* BRIEF:
For every line in the entries that contains "triples", show the whole line.

(Beginning of PROVIDED RECORDS)

(* ===== verification/Prelude.v ===== *)
(** * Fenceline: a job scheduler on Postgres

    Fenceline keeps jobs in Postgres.  Clients submit them over an HTTP API
    (internal/api), workers claim them from queues, run them and report
    (internal/worker, on top of internal/jobs), a scheduler promotes, reaps, opens
    and closes circuit breakers, materializes cron schedules, maintains the
    partitions, rolls up the minutes and keeps summaries of the failures
    (internal/scheduler, internal/ai), an archiver moves what has ended
    (internal/archiver).  The processes share nothing but the database, and much of
    the program is SQL: the statements of the Go files and the functions, triggers
    and constraints of migrations/.  What makes it correct is the fence: every claim
    of a job raises its fence, and a report is accepted under the current fence only.

    ** How the program is modelled

    A statement is a [sql A], a function from the database to an sqlstate or a value
    and a new database: it is atomic, and what it did before an error is undone.  A
    Go function is a [go A] over a [World] (Pool): it makes calls, each of which runs
    in an environment (time, random draw, fresh ids, rows locked by others), after
    the work of the other processes ([c_other]) and under a fault: none, the call
    fails before the server ran it, or it fails after the server committed it.  A
    transaction sees a snapshot and is rolled back unless it is committed.  So a
    theorem about all worlds is about all interleavings of calls, all failures and
    all lost answers.  [quiet] is a world without either.  [op] (System) is the type
    of the operations, [reachable] what they make of a database.

    - Prelude, Text, Calendar: record update, the error-and-state monad and its
      Hoare triples, lemmas on filters and counts; what the code uses of the packages
      strings, strconv, base64, fmt and time.
    - Uuid: fl.uuidv7, the ids of the rows (migrations/001).
    - Schema: enums, rows, tables, checks, indexes, the trigger [jobs_fsm]
      (migrations/001 to 005, 016, 020).  Partitions: fl.ensure_partitions and
      fl.drop_partitions_before (006).  Fl: the functions of the schema fl in their
      last version (007, 014, 021, 025, 027, 028, 030).  Migrate: the runner of the
      migrations (internal/db/migrate.go, cmd/migrate).
    - Pool: pgx and its faults.  Jobs: internal/jobs.  Sched, Cron, Rollup,
      Summaries: the sweeps of internal/scheduler.  Archiver: internal/archiver.
      Worker: internal/worker, with [wstep] and [wrun] for the goroutines of [Run].
      Ai: internal/ai.  Daemons: the loops of the scheduler and of the archiver, the
      listener of a worker.  Programs: internal/db/db.go and cmd/.  Diagram:
      cmd/diagram.
    - Api (respond.go, problem.go, authz.go), ApiJobs (jobs.go, batches.go, dlq.go),
      ApiAdmin (queues.go, policies.go, schedules.go), Password, Accounts (auth.go,
      orgs.go, projects.go), Views (pagination.go, query.go and the lists), Stats
      (stats.go, health.go), Detail ([getJob], failures.go), Stream (stream.go),
      Summaries (summary.go, 029), Cascade (the deletions).  System: the routes of
      server.go and the other operations.  Metrics: the views of the monitor (026).
    - TestDb (testdb.go, clock.go), TestData (fixtures.go): what the tests start from,
      internal/testdb; with fl.now() and its settings.
    - GoLogic: triples for Go functions: what is kept whatever fails ([go_keeps],
      [tx_hoare], [tx_body]) and what goes through when nothing does ([lands]).
      Fixture: a small database to run the definitions on.

    ** What the theorems show

    - Guarantees, of every reachable database: the concurrency cap (also with
      claims that overlap, Interleaving), counters that never fall below the slots
      in use, one completion per job, leases that match their owners, jobs that only
      move along the state machine and keep their work, rows that satisfy the
      constraints, one job per tick, the invariants the tests check (TestData: from
      whatever fixtures of internal/testdb they start), and that every
      job is a fenced lock (Locks): the services refine an abstract machine with a
      lock per job.  The lemmas are in Core (what an invariant has to satisfy),
      Evolution, Slots, Claims, Leases, Executions, Once and Capacity.  Daemons: the
      loops of the scheduler lead to reachable databases, whatever fails in them.
    - Fencing: a stale token cannot write.  Admission: what an admission grants, the
      rate limit, the single probe, that room is used.  ClaimOrder: which jobs a
      claim takes.
    - Reports, Progress: what a report does on every branch, and that the owner's
      report is accepted.  Batch: a batch is its single reports.  Reaping, Sweeps:
      the reaper and the promoter leave nothing behind, reconciliation is exact.
      Recovery: both together bring the job of a dead worker back into its queue, or
      to the dead letters.  Lifecycle: a job that is ready is claimed, started and
      completed, the best one first.  Metrics: what the views say of the reaper, of the fence
      and of the statistics.
    - Graph: the cascade over dependents is the transitive closure; the dependencies
      stay acyclic.  Idempotency: a repeated submission returns the first job.
    - Workers: the accounts of a worker over any run.  Archiving: no row is lost,
      and what is due is moved.  Ticks: which ticks fire.  Retention: what the
      maintenance drops and creates, and that a reader of the feed is told.
    - Streaming: a stream delivers the events of its project after its position
      without a gap, to members only, and catches up; the hub is the set of the open
      streams.  It rests on Outbox: the events only grow, by ascending ids.
      SummaryCache: a pass leaves the summaries current.  Minutes: the roll-up.
      Migrations: interrupted runs converge to the same schema.  TestDb: a test gets
      a database of its own with the whole schema, and its own clock.  Uuid: the ids
      are version 7, and sort by the millisecond they were made in.
    - Access: what [guard] decides, and that no route or deletion changes anything
      for a caller who is not entitled.  Auditing: no change in a
      project goes unaudited.  Sessions: sign-up to sign-out, and what the audit log
      leaves out.  Pages: cursors round-trip, the pages are
      all of the list.  Health: the health of a project is the statistics of its
      queues.  Removal: what deletions take away, when they are refused, that they
      end.  Findings: runs that part from the documentation.

    ** Bounds

    The catch-up loop of [Materialize] stops by itself after 100000 ticks
    ([ticks_fuel] is one more); the recursive queries take a round per dependency at
    most ([rounds], Graph shows that it is enough); a report is tried three times and
    a transaction five, as in the code; the triggers of a deletion fire in four
    rounds ([deletion_rounds]); [ensure_partitions] takes a turn per day.  The loop
    of the archiver ends after a batch more than there are jobs to move
    ([archiver_drains] shows that more fuel changes nothing); the pump of a stream
    goes on for good, and its theorems are for every number of turns.  The remaining
    recursion is on lists.

    Timestamps are microseconds and durations nanoseconds, in Z; int and bigint
    columns raise 22003 outside their range; numeric columns, rates and percentiles
    are exact rationals.  Texts are ASCII but for the runes of [clip]; the session's
    time zone is UTC.  google/uuid, json, sha256, md5, argon2, time zones, cron
    expressions and the collation are parameters ([Externals]), with hypotheses where
    a theorem needs one; so are the answers of the language model, the websocket of a
    stream, what Postgres makes of the text of a migration, and the driver.

    [Maintain] and the deletions are not operations of [reachable]: they take events
    and jobs away, and have theorems of their own.  The partition of the day of a new
    event or log line is taken to exist.

    ** Not modelled

    The log of the services, contexts and timers but as choices of the environment
    (the waits between two turns of a loop take no time), signals and the shutdown of
    the programs, the settings of the request to the language model, a migration or a
    template that waits for the lock of another run, and the check on the stored size
    of a payload (it depends on how Postgres compresses a value).  Versions of
    functions that a later migration replaces, indexes that are not unique and the
    settings of the storage have no effect on what the statements answer.  The browser
    client (web/) is a client of the API.  What is left of the Go code is glue:
    scanning rows into structs, dereferencing with a default, sleeping. *)

From Stdlib Require Export QArith Qround Qminmax Lqa ZArith Lia.
From stdpp Require Export base gmap strings list sorting fin_maps numbers option.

(End of PROVIDED RECORDS)

* OUTPUT OF THE EXERCISE:
      Hoare triples, lemmas on filters and counts; what the code uses of the packages
    - GoLogic: triples for Go functions: what is kept whatever fails ([go_keeps],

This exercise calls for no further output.